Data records

#####

(* ===== verification/PacketShell.v ===== *)
(** The packet shell: src/packet/packetshell.hh/.cc.

    The constructor makes the outside of the link; [start_uplink] and
    [start_downlink] start a process for each direction, whose procedure gives up
    the privileges of the program before anything of the user's runs or is read,
    and then runs a ferry.  [Ferry] holds the ferry itself.  When a ferry has
    ended, its process ends its own children, and so does the process that waits
    for both directions, which then takes its address translation back. *)
From Stdlib Require Import String Ascii.
From S2P Require Import Prelude Ezio Timestamp PacketQueue CellularQueue FileDescriptor SignalFD Poller ChildProcess Privileges Address Interfaces Socket DnsProxy EventLoop Ferry Shell Commands NetDevice SocketPair Util.

Definition PACKET_MTU : Z := 1392.
Definition MAX_PREFIX : nat := 12.

(** [getpid()] *)
Class PidKernel (OS : Type) := sys_getpid : OS -> Z.

(** * State *)

Record PacketShell (OS : Type) := {
  user_environment_ : option (list string);
  egress_addr : Address;
  ingress_addr : Address;
  nameserver_ : Address;
  egress_tun_ : FileDescriptor;
  dns_outside_ : DNSProxy;
  nat_rule_ : NAT;
  pipe_ : FileDescriptor * FileDescriptor;
  event_loop_ : EventLoop unit OS;
  shell_children_ : list child;  (* of [event_loop_] *)
}.
Arguments Build_PacketShell {OS}.
Arguments user_environment_ {OS}.
Arguments egress_addr {OS}.
Arguments ingress_addr {OS}.
Arguments nameserver_ {OS}.
Arguments egress_tun_ {OS}.
Arguments dns_outside_ {OS}.
Arguments nat_rule_ {OS}.
Arguments pipe_ {OS}.
Arguments event_loop_ {OS}.
Arguments shell_children_ {OS}.
Definition dns_proxy_bound_after (listen_address : Address) (o : OS) : OS :=
  match make_bound_socket udp_socket listen_address o with
  | Err _ => make_bound_socket_after SOCK_DGRAM listen_address o
  | Ok (u, o) =>
      match make_bound_socket tcp_socket listen_address o with
      | Err _ => fd_destroy u (make_bound_socket_after SOCK_STREAM listen_address o)
      | Ok (t, o) => dns_proxy_new_after u t o
      end
  end.

Definition make_pair_after (o : OS) : OS :=
  let '(r, (a, b), o) := sys_socketpair o in
  if i32 r <? 0 then o
  else
    match fd_new a o with
    | Err _ => fd_new_after a o
    | Ok (x, o) => fd_destroy x (fd_new_after b o)
    end.

Definition event_loop_new_after (o : OS) : OS :=
  match signal_mask_new [SIGCHLD; SIGCONT; SIGHUP; SIGTERM; SIGQUIT; SIGINT] with
  | Err _ => o
  | Ok signals => (sys_sigprocmask_set (mask_ signals) o).2
  end.

(** ** The constructor of the packet shell *)

Definition nat_rule_new_after (fuel : nat) (s_args : list string) (o : OS) : OS :=
  (run_in fuel ([IPTABLES; "-w"; "-t"; "nat"; "-A"] ++ s_args) o).2.

(** The first rule is deleted when the second cannot be made. *)
Definition nat_new_unwound (fuel : nat) (ingress_addr : Address) (process : Z) (o : OS) : outcome OS :=
  match ip ingress_addr with
  | Err _ => Ok o
  | Ok ingress =>
      let mark := print_int process in
      let args := ["PREROUTING"; "-s"; ingress; "-j"; "CONNMARK"; "--set-mark"; mark] in
      match nat_rule_new fuel args o with
      | Err _ => Ok (nat_rule_new_after fuel args o)
      | Ok (pre, o) =>
          nat_rule_destroy fuel pre
            (nat_rule_new_after fuel ["POSTROUTING"; "-j"; "MASQUERADE"; "-m"; "connmark"; "--mark"; mark] o)
      end
  end.

(** A member after which others are made: [rest] is how they are unwound, or
    the body of the constructor is; [destroy] is the member's destructor. *)
Definition with_member {A : Type} (made : outcome (A * OS)) (unwound : outcome OS) (rest : A -> OS -> outcome OS)
    (destroy : A -> OS -> outcome OS) : outcome OS :=
  match made with
  | Err _ => unwound
  | Ok (a, o) => let* o := rest a o in destroy a o
  end.

Definition nothing_to_destroy {A} (_ : A) (o : OS) : outcome OS := Ok o.
Definition write_packets_after s (w : W) (fd : F) : F :=
  match get_next_from_delay_queue s w with
  | Err _ => fd
  | Ok (next_packet, s, w) =>
      match timestamp w with
      | Err _ => fd
      | Ok (now, w) =>
          let fuel := S (List.length (delay_packet_queue_ s)) in
          match forward_loop fuel now next_packet s w fd with
          | Err _ => forward_loop_after fuel now next_packet s w fd
          | Ok (s, w, fd) =>
              match timestamp w with
              | Err _ => fd
              | Ok _ => write_output_after (output_queue_ (link s)) fd
              end
          end
      end
  end.
End Sink.

Section Calls.
Context {OS : Type} {kernel : Kernel OS} {sockets : SocketKernel OS} {threads : ThreadKernel OS}.

(** A packet for the sibling is written with one call, or two that throw. *)
Fixpoint write_loop_after (fuel : nat) (rest : bytes) (write_all : bool) (f : FileDescriptor) (o : OS) : OS :=
  match fuel, rest with
  | S fuel, _ :: _ =>
      match write_some rest f o with
      | Err _ => (sys_write (fd_ f) rest o).2
      | Ok (rest, f, o) => if write_all && negb (len rest =? 0) then write_loop_after fuel rest write_all f o else o
      end
  | _, _ => o
  end.

Definition fd_sink_write_after (c : bytes) (s : FileDescriptor * OS) : FileDescriptor * OS :=
  (s.1, write_loop_after (S (length c)) c true s.1 s.2).

(** ** The handlers of the DNS proxy *)

Definition start_thread_after (r : dns_request) (o : OS) : OS := (sys_thread r o).2.

Definition handle_udp_after (p : DNSProxy) (o : OS) : OS :=
  match recvfrom (udp_listener_ p) o with
  | Err _ => (sys_recvfrom (fd_ (udp_listener_ p)) RECEIVE_MTU o).2
  | Ok (asker, payload, _, o) => start_thread_after (UdpRequest asker payload) o
  end.

Definition verify_option_after (option : Z) (f : FileDescriptor) (o : OS) : OS := (sys_getsockopt (fd_ f) SOL_SOCKET option o).2.

(** The checks of the constructor, in which the descriptor is closed again. *)
Definition socket_of_fd_after (f : FileDescriptor) (domain : Z) (o : OS) : OS :=
  fd_destroy f
    match verify_option SO_DOMAIN domain "socket domain mismatch" f o with
    | Err _ => verify_option_after SO_DOMAIN f o
    | Ok o => verify_option_after SO_TYPE f o
    end.

Definition accept_connection_after (f : FileDescriptor) (o : OS) : OS :=
  let (r, o) := sys_accept (fd_ f) o in
  if i32 r <? 0 then o
  else
    match fd_new (i32 r) o with
    | Err _ => fd_new_after (i32 r) o
    | Ok (c, o) => socket_of_fd_after c AF_INET o
    end.

(** The client that the thread does not get is closed. *)
Definition handle_tcp_after (p : DNSProxy) (o : OS) : OS :=
  match accept_connection (tcp_listener_ p) o with
  | Err _ => accept_connection_after (tcp_listener_ p) o
  | Ok (_, client, o) => fd_destroy client (start_thread_after (TcpRequest client) o)
  end.
End Calls.

(** * The loop of a ferry *)

Section Ferry.
Context {W Q OS : Type} {clock : Clock W} {apq : AbstractPacketQueue W Q}
  {kernel : Kernel OS} {tun_kernel : TunKernel OS} {procs : ProcessKernel OS} {sigs : SignalKernel OS}
  {cred : CredKernel OS} {pk : PollKernel (LoopState (FerryState W Q) OS)}
  {sockets : SocketKernel OS} {threads : ThreadKernel OS}.

Abbreviation state := (LoopState (FerryState W Q) OS).

Definition on_tun_after (x : state) : state :=
  match read BUFFER_SIZE (tun_of x) (os x) with
  | Err _ => x <| os := read_after BUFFER_SIZE (tun_of x) (os x) |>
  | Ok (_, f, o) => x <| os := o |> <| user := (user x) <| tun := f |> |>
  end.

Definition on_output_after (x : state) : state :=
  x <| os := (write_packets_after fd_sink_write_after (ferry_queue (user x)) (world (user x)) (sibling_of x, os x)).2 |>.

Definition on_dns_after (handle_after : DNSProxy -> OS -> OS) (x : state) : state :=
  match dns (user x) with
  | None => x
  | Some p => x <| os := handle_after p (os x) |>
  end.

#####

WORK TO BE COMPLETED:
Take the line containing "match dns (user x) with" as the start and the last line of the data as the end, and reproduce that range exactly.

ANSWER SPACE:
  match dns (user x) with
  | None => x
  | Some p => x <| os := handle_after p (os x) |>
  end.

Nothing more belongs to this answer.